Davis’s friends at Planned Parenthood are worried that the
budget dispute may suspend “medical services” for women. Connell
says that she has no authorization under state law to pay for
Medi-Cal abortions after September 1. A flak for Davis says that
his administration “is examining the situation and looking for ways
to ensure that California women can continue to receive the medical
services that they need.”
Why is a state awash in debt paying for abortions? That question
is never asked. Whether taxpayers should pay for abortion is
apparently no longer even a “debatable” issue in California
politics.
Davis can get away with it, because the socially liberal press
in the state have succeeded in silencing the Republican party on
social issues. Believe it or not, Davis, one of the most crass pols
in California political history, now enjoys higher “ethical”
ratings than his opponent, according to a new poll. This shocked
even liberal Los Angeles Times columnist George Skelton,
who reported that the Public Policy Institute of California found
that voters, by 43% to 28%, believe Davis would “do a better job of
maintaining high ethical standards in government” than Simon. “This
is the same governor, after all, who has set the all-time state
record for raking in special interest money,” writes Skelton.

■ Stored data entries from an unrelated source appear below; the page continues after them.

(* ===== verification/XWaylandProps.v ===== *)
(** * Claims about X11 applications under the display server

    The surfaces of the display server that belong to no Wayland toplevel mirror
    the mapped windows of XWayland, whatever the two and the clients do. *)

From S2P Require Import Prelude Exceptions TextStream Geometry Events Protocol Ipc X11Server.
From S2P Require Import X11Backend X11Safe.
From S2P Require Import WaylandBackend DisplayServer XWayland WaylandProps.
Local Open Scope Z_scope.

(** ** Windows and surfaces, as values *)

(** The surface that shows the window. *)
Definition shows (xw : XWindow) (v : DisplaySurface) : Prop :=
  toplevel_id v = 0 ∧ ds_mapped v = true ∧ wl_surface_id v = xw_wl xw ∧
  ds_title v = string_bytes (xw_title xw) ∧ ds_app_id v = string_bytes (xw_class xw) ∧ ds_pid v = xw_pid xw.
Local Abbreviation Surfaces := (gmap Z DisplaySurface).

(** A window is shown exactly when it is mapped and its Wayland surface is known;
    every surface without a toplevel shows one window; the managed surfaces are
    those.  The window [open] has no surface but may ask for one. *)
Record mirror (open : option Z) (d : Surfaces) (next : Z) (xm : Xwm) : Prop := {
  mi_ids sid v : d !! sid = Some v → 0 < sid < next;
  mi_next : 0 < next;
  mi_id win xw : windows_ xm !! win = Some xw → xw_id xw = win;
  mi_shown win xw : windows_ xm !! win = Some xw → open ≠ Some win →
    (xw_surface xw ≠ 0 ↔ xw_mapped xw = true ∧ xw_wl xw ≠ 0) ∧
    (xw_surface xw ≠ 0 → ∃ v, d !! xw_surface xw = Some v ∧ shows xw v);
  mi_open win xw : windows_ xm !! win = Some xw → open = Some win → xw_surface xw = 0;
  mi_surface sid v : d !! sid = Some v → toplevel_id v = 0 →
    ∃ win xw, windows_ xm !! win = Some xw ∧ xw_surface xw = sid;
  mi_inj w1 w2 x1 x2 : windows_ xm !! w1 = Some x1 → windows_ xm !! w2 = Some x2 →
    xw_surface x1 = xw_surface x2 → xw_surface x1 ≠ 0 → w1 = w2;
  mi_managed sid : sid ∈ managed_surface_ids_ xm ↔
    sid ≠ 0 ∧ ∃ win xw, windows_ xm !! win = Some xw ∧ xw_surface xw = sid }.

(** What matters of a surface, and that nothing else does. *)
Definition seen (v : DisplaySurface) : Z * bool * Z * list Z * list Z * Z :=
  (toplevel_id v, ds_mapped v, wl_surface_id v, ds_title v, ds_app_id v, ds_pid v).
Lemma shows_seen xw v v' : seen v = seen v' → shows xw v → shows xw v'.
Proof. unfold seen, shows. intros [= E1 E2 E3 E4 E5 E6]. by rewrite E1, E2, E3, E4, E5, E6. Qed.
Lemma seen_toplevel v v' : seen v = seen v' → toplevel_id v = toplevel_id v'.
Proof. by unfold seen; intros [= -> _]. Qed.
Lemma seen_lookup (d d' : Surfaces) sid v : seen <$> d = seen <$> d' → d !! sid = Some v →
  ∃ v', d' !! sid = Some v' ∧ seen v = seen v'.
Proof.
  intros E Hv. assert ((seen <$> d') !! sid = Some (seen v)) as H by by rewrite <- E, lookup_fmap, Hv.
  rewrite lookup_fmap in H. destruct (d' !! sid) as [v'|]; [|done]. apply (inj Some) in H. by exists v'.
Qed.
(** Surfaces that change only as far as [P] allows: those with a toplevel, or in
    what is not seen. *)
Definition same_x (d d' : Surfaces) : Prop := ∀ sid v, d !! sid = Some v → toplevel_id v = 0 →
  ∃ v', d' !! sid = Some v' ∧ seen v = seen v'.
Lemma mirror_same o d d' n n' xm : n ≤ n' → same_x d d' → same_x d' d → (∀ sid v, d' !! sid = Some v → 0 < sid < n') →
  mirror o d n xm → mirror o d' n' xm.
Proof.
  intros Hn H1 H2 Hi [Hids Hnx Hid Hs Ho Hsf Hj Hm]. split; try done.
  - lia.
  - intros win xw Hw Hne. destruct (Hs win xw Hw Hne) as [Hiff Hsh]. split; [done|]. intros Hz.
    destruct (Hsh Hz) as (v & Hv & Hshow). destruct (H1 _ _ Hv) as (v' & Hv' & E); [apply Hshow|].
    exists v'. split; [done|]. by eapply shows_seen.
  - intros sid v' Hv' Ht. destruct (H2 _ _ Hv' Ht) as (v & Hv & E). apply (Hsf sid v Hv). by rewrite <- (seen_toplevel _ _ E).
Qed.
Lemma same_seen d d' : seen <$> d = seen <$> d' → same_x d d'.
Proof. intros E sid v Hv _. by eapply seen_lookup. Qed.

Davis’s attack ads, which cast Simon as a corporate scoundrel,
are clearly working at some level. But not so well that he can run
away with the race. According to the same polling outfit that
Skelton cites, Simon is only trailing Davis by 11% — not a huge
margin given nonstop negativity toward Simon from the press,
Davis’s estimated ten-times-larger advertising budget than Simon,
and pervasive Republican defeatism.
Davis is still disliked intensely, not just by Republicans, but
by the sorts of liberals he used to work with back in the days he
served as Jerry Brown’s chief of staff. Leon Panetta has said that
Davis should knock off the attack ads and discuss the issues. Peter
Camejo, the Green Party’s candidate who may drain off 5% of the
Davis vote, calls Davis “personally corrupt.” He has told the press
he would rather share a cup of coffee with Simon than Davis.
“Everywhere I go I’m struck by how much Davis has alienated
Democrats and progressives,” he has said.

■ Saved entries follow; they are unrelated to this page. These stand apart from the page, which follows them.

(** ** Widgets in Lua *)

Inductive Zone := ZLeft | ZCenter | ZRight.
Definition zones : list Zone := [ZLeft; ZCenter; ZRight].
Definition zone (z : Zone) (cfg : BarConfig) : list BarSlot :=
  match z with ZLeft => bar_left cfg | ZCenter => bar_center cfg | ZRight => bar_right cfg end.
Definition alter_zone (f : list BarSlot → list BarSlot) (z : Zone) (cfg : BarConfig) : BarConfig :=
  match z with
  | ZLeft => cfg <| bar_left ::= f |>
  | ZCenter => cfg <| bar_center ::= f |>
  | ZRight => cfg <| bar_right ::= f |>
  end.
Definition set_slot (i : nat) (z : Zone) (j : nat) (f : BarSlot → BarSlot) : M R unit :=
  bset (λ m, m <| all_bars_ ::= alter (λ b, b <| bw_cfg ::= alter_zone (alter f j) z |>) i |>).
Definition slot_at (i : nat) (z : Zone) (j : nat) : M R BarSlot :=
  checked (λ r : R, b ← all_bars_ (bar (world r)) !! i; zone z (bw_cfg b) !! j).
(** [for (b : all_bars_) { for (s : left) …; for (s : center) …; for (s : right) … }] *)
Definition each_slot (body : nat → Zone → nat → M R unit) : M R unit :=
  bars <- bget all_bars_ ;;
  for_each (seq 0 (length bars)) (λ i,
    for_each zones (λ z,
      b <- checked (λ r : R, all_bars_ (bar (world r)) !! i) ;;
      for_each (seq 0 (length (zone z (bw_cfg b)))) (body i z))).

Definition is_lua (s : BarSlot) : bool := match slot_kind s with SlotLua => true | _ => false end.
Definition update_slot (s : BarSlot) : M R unit :=
  if negb (is_lua s) || negb (slot_has_update s) then ret tt else widget_update (slot_widget s).
Definition render_slot (i : nat) (z : Zone) (j : nat) : M R unit :=
  s <- slot_at i z j ;;
  if negb (is_lua s) then ret tt
  else
    out <- widget_render (slot_widget s) ;;
    match out with
    | Some t => set_slot i z j (λ s, s <| slot_cached_text := t |>)
    | None => ret tt
    end.
Definition tick_slot (i : nat) (z : Zone) (j : nat) : M R unit :=
  s <- slot_at i z j ;;
  if negb (is_lua s) || (slot_interval s <=? 0) then ret tt
  else if slot_ticks s + 1 <? slot_interval s then set_slot i z j (λ s, s <| slot_ticks := slot_ticks s + 1 |>)
  else set_slot i z j (λ s, s <| slot_ticks := 0 |>) ;; update_slot s.
Definition redraw_slot (i : nat) (z : Zone) (j : nat) : M R unit :=
  s <- slot_at i z j ;;
  if negb (is_lua s) then ret tt
  else (if slot_interval s =? 0 then update_slot s else ret tt) ;; render_slot i z j.
Definition prime_slot (i : nat) (z : Zone) (j : nat) : M R unit :=
  s <- slot_at i z j ;; if 0 <? slot_interval s then update_slot s else ret tt.

Definition alive (s : RuntimeState) : bool := match s with Running | Starting => true | _ => false end.
Definition refresh_widgets : M R unit :=
  st <- gets state_ ;; if alive st then each_slot tick_slot else ret tt.
Definition prime_widgets : M R unit := each_slot prime_slot.

(** ** Drawing *)

Definition has_tray_slot (cfg : BarConfig) : bool :=
  existsb (λ s, match slot_kind s with SlotTray => true | _ => false end) (bar_left cfg ++ bar_right cfg ++ bar_center cfg).
(** One frame of the bar [i]. *)
Definition draw_bar (i : nat) : M R unit :=
  bars <- bget all_bars_ ;;
  b <- checked (λ _, bars !! i) ;;
  let cfg := bw_cfg b in
  let bar_tray := if has_tray_slot cfg then tray_for_monitor (bw_monitor b) bars else None in
  st <- checked (λ r : R, state_provider (bw_monitor b) (core_ r)) ;;
  cairo <- on_srv (gets (has_cairo (bw_id b))) ;;
  let pc := mkPaint (bw_id b) (x (bw_size b)) (y (bw_size b)) (bar_font cfg) cairo in
  let c := bar_colors cfg in
  clear pc (bar_bg c) ;;
  left <- render_left pc st c (snd <$> bar_tray) (bar_left cfg) 0 ;;
  right <- render_right pc c (snd <$> bar_tray) (reverse (bar_right cfg)) (pc_width pc) ;;
  for_each (bar_center cfg) (λ s, render_center_slot pc st c s left.2 right) ;;
  paint (PaintPresent (bw_id b)) ;;
  (if bool_decide (length left.1 = 0%nat) then ret tt
   else bset (λ m, m <| tag_hits ::= λ h, match h !! bw_id b with None => <[bw_id b := left.1]> h | Some _ => h end |>)) ;;
  match bar_tray with
  | None => ret tt
  | Some (j, t) =>
      t <- on_srv (reposition (x (bw_pos b) + x (bw_size b)) (y (bw_pos b)) t) ;; set_tray j t
  end.
Definition redraw : M R unit :=
  provider <- bget state_provider_set ;;
  if negb provider then ret tt
  else
    st <- gets state_ ;;
    (if alive st then each_slot redraw_slot else ret tt) ;;
    bset (λ m, m <| tag_hits := ∅ |>) ;;
    bars <- bget all_bars_ ;;
    for_each (seq 0 (length bars)) draw_bar.

(** [X11RenderWindow::raise] and [lower]. *)
Definition raise_window (win : Z) : M R unit :=
  on_srv (req (XConfigureWindow win XCB_CONFIG_WINDOW_STACK_MODE [XCB_STACK_MODE_ABOVE])).
Definition lower_window (win : Z) : M R unit :=
  on_srv (req (XConfigureWindow win XCB_CONFIG_WINDOW_STACK_MODE [XCB_STACK_MODE_BELOW])).
Definition raise_all : M R unit :=
  bars <- bget all_bars_ ;;
  for_each bars (λ b,
    let t := if bw_is_top b then tray_for_monitor (bw_monitor b) bars else None in
    covered <- cget (λ c, monitor_has_visible_covering_window c (bw_monitor b)) ;;
    (if covered then lower_window (bw_id b) else raise_window (bw_id b)) ;;
    match t with Some (_, t) => on_srv (raise t) | None => ret tt end).

(** ** Events *)

Definition tag_at (window click_x : Z) (hits : gmap Z (list TagHit)) : Z :=
  match hits !! window with
  | None => -1
  | Some l =>
      match List.find (λ h, (hit_x0 h <=? click_x) && (click_x <? hit_x1 h)) l with
      | Some h => hit_ws h
      | None => -1
      end
  end.
(** [for (b : all_bars_) if (b.tray && b.tray->f(…)) break;] *)
Fixpoint first_handler (f : TrayHost → M Srv (bool * TrayHost)) (l : list BarWindow) (i : nat) : M R unit :=
  match l with
  | [] => ret tt
  | b :: l =>
      match bw_tray b with
      | None => first_handler f l (S i)
      | Some t =>
          r <- on_srv (f t) ;;
          set_tray i r.2 ;;
          if (r.1 : bool) then ret tt else first_handler f l (S i)
      end
  end.
Definition on_trays (f : TrayHost → M Srv (bool * TrayHost)) : M R unit :=
  bars <- bget all_bars_ ;; first_handler f bars 0 ;; redraw.
(** A button goes to the first tray that takes it. *)
Fixpoint first_click (f : TrayHost → M Srv bool) (l : list BarWindow) : M R unit :=
  match l with
  | [] => ret tt
  | b :: l =>
      match bw_tray b with
      | None => first_click f l
      | Some t => taken <- on_srv (f t) ;; if (taken : bool) then ret tt else first_click f l
      end
  end.
Definition on_button (window : Z) (root_pos event_pos : Vec2) (time button state : Z) (release : bool) : M R unit :=
  bars <- bget all_bars_ ;;
  match List.find (λ b, bw_is_top b && (bw_id b =? window)) bars with
  | Some b =>
      if release then ret tt
      else
        hits <- bget tag_hits ;;
        let ws := tag_at window (x event_pos) hits in
        if 0 <=? ws then dispatch_ (SwitchWorkspace ws (Some (bw_monitor b))) ;; redraw else ret tt
  | None => first_click (handle_button_event window root_pos event_pos time button state release) bars
  end.
(** Whether the module took the message. *)
Definition on_client_message (window type : Z) (data : list Z) : M R bool :=
  bars <- bget all_bars_ ;;
  match owner_tray bars with
  | None => ret false
  | Some (i, t) =>
      if (word data 1 =? 0) && existsb (contains_icon (word data 2)) bars then ret true
      else
        r <- on_srv (handle_client_message window type data t) ;;
        set_tray i r.2 ;;
        (match r.1.2 with
         | Some icon_win => if r.1.1 && negb (icon_win =? NO_WINDOW) then redraw else ret tt
         | None => ret tt
         end) ;;
        ret r.1.1
  end.
(** An icon window came back to the root window. *)
Definition on_icon_docked (win : Z) : M R unit :=
  bars <- bget all_bars_ ;;
  (match owner_tray bars with
   | Some (i, t) =>
       if is_icon win (icons_ t) then ret tt else t <- on_srv (adopt_icon win t) ;; set_tray i t
   | None => ret tt
   end) ;;
  target <- monitor_for_icon win ;;
  route_icon_to_monitor win target ;;
  redraw.
Definition on_expose (window : Z) : M R unit :=
  bars <- bget all_bars_ ;;
  if existsb (λ b, bw_id b =? window) bars then redraw else ret tt.
Definition on_display_change : M R unit :=
  rebuild_bars ;;
  dispatch_ ReconcileNow ;;
  rebuild_trays ;;
  rebalance_tray_icons ;;
  raise_all ;;
  prime_widgets ;;
  redraw.
Definition bar_on (ev : Event) : M R unit :=
  match ev with
  | RuntimeStarted => prime_widgets ;; redraw
  | WindowMapped _ | FocusChanged _ | WorkspaceSwitched _ => redraw
  | WindowUnmapped win _ => on_trays (handle_unmap_notify win)
  | RaiseDocks => raise_all ;; redraw
  | DisplayTopologyChanged => on_display_change
  | ExposeWindow win => on_expose win
  | ButtonEv win _ root_pos event_pos time button state release => on_button win root_pos event_pos time button state release
  | DestroyNotify win => on_trays (handle_destroy_notify win)
  | ConfigureNotify win _ _ => on_trays (handle_configure_notify win)
  | PropertyNotify win a => on_trays (handle_property_notify win a)
  | WindowAssignedToWorkspace _ _ => rebalance_tray_icons ;; redraw
  | CustomEvent msg =>
      match unpack IconDocked msg with
      | Some docked => on_icon_docked (icon docked)
      | None => match unpack LayoutChanged msg with Some _ => redraw | None => ret tt end
      end
  | _ => ret tt
  end.

(** ** Life *)

Definition bar_on_init : M R unit := bset (λ m, m <| state_provider_set := true |>).
Definition absorb_config : M R unit :=
  th <- cget (λ c, theme (settings c)) ;;
  bset (λ m, m <| bar_set_cfg_ := apply_theme th (bar_set_setting_ m) |>).
Definition bar_on_reload : M R unit := absorb_config.
(** Without the pipe and the timer that wake [redraw] and [refresh_widgets]. *)
Definition bar_on_start : M R unit :=
  absorb_config ;;
  rebuild_bars ;;
  dispatch_ ReconcileNow ;;
  rebuild_trays ;;
  prime_widgets ;;
  redraw.
Definition stop_runtime : M R unit :=
  bset (λ m, m <| tag_hits := ∅ |>) ;; clear_bars.
(** An assignment to [bar.settings]. *)
Definition store_settings (l : Loaded) : M R unit :=
  match l with LoadedAs c => bset (λ m, m <| bar_set_setting_ := c |>) | _ => ret tt end.
End Bar.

Perhaps the budgetary mess will revive such anti-Davis
sentiment. It certainly punctures Davis’s claim that he is
“running” one of the largest economies in the world.
Davis frequently asks, If Simon can’t run a business, then how
can he run the fifth-largest economy in the world? Simon ought to
turn the question on Davis in a television ad of his own, saying
something like: Davis has created a $28 billion deficit in four
years. Imagine how large it will be after eight.